### Instructions to follow
Check each line below for the word "pose", and copy those that have it.

▶

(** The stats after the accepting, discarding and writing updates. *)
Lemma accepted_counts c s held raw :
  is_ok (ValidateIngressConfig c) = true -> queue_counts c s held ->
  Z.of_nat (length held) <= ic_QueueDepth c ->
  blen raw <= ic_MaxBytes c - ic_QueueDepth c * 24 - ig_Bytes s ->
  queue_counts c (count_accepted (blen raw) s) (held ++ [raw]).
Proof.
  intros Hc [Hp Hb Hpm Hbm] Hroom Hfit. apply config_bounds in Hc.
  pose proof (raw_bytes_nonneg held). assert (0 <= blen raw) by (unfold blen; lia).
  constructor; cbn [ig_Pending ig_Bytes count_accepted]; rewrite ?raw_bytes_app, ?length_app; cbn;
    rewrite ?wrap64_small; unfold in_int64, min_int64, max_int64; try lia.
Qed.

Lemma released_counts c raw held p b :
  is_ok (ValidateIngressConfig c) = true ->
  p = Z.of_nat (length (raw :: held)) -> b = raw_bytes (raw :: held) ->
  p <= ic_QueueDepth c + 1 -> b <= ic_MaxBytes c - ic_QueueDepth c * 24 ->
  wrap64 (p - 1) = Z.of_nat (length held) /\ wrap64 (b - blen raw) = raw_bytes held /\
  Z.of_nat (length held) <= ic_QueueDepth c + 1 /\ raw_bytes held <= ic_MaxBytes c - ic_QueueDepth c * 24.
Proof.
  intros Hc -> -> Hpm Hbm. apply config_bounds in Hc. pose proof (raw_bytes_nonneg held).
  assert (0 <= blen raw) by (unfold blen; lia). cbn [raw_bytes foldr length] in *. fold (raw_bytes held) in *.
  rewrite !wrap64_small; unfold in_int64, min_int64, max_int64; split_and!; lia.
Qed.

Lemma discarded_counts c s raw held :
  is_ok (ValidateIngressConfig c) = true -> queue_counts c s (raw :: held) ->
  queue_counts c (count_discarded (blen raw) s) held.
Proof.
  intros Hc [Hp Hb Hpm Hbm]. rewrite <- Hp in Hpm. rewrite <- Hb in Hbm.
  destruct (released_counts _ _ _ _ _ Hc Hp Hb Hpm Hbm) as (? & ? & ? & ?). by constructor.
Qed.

◀

### Answer section
  pose proof (raw_bytes_nonneg held). assert (0 <= blen raw) by (unfold blen; lia).
  intros Hc -> -> Hpm Hbm. apply config_bounds in Hc. pose proof (raw_bytes_nonneg held).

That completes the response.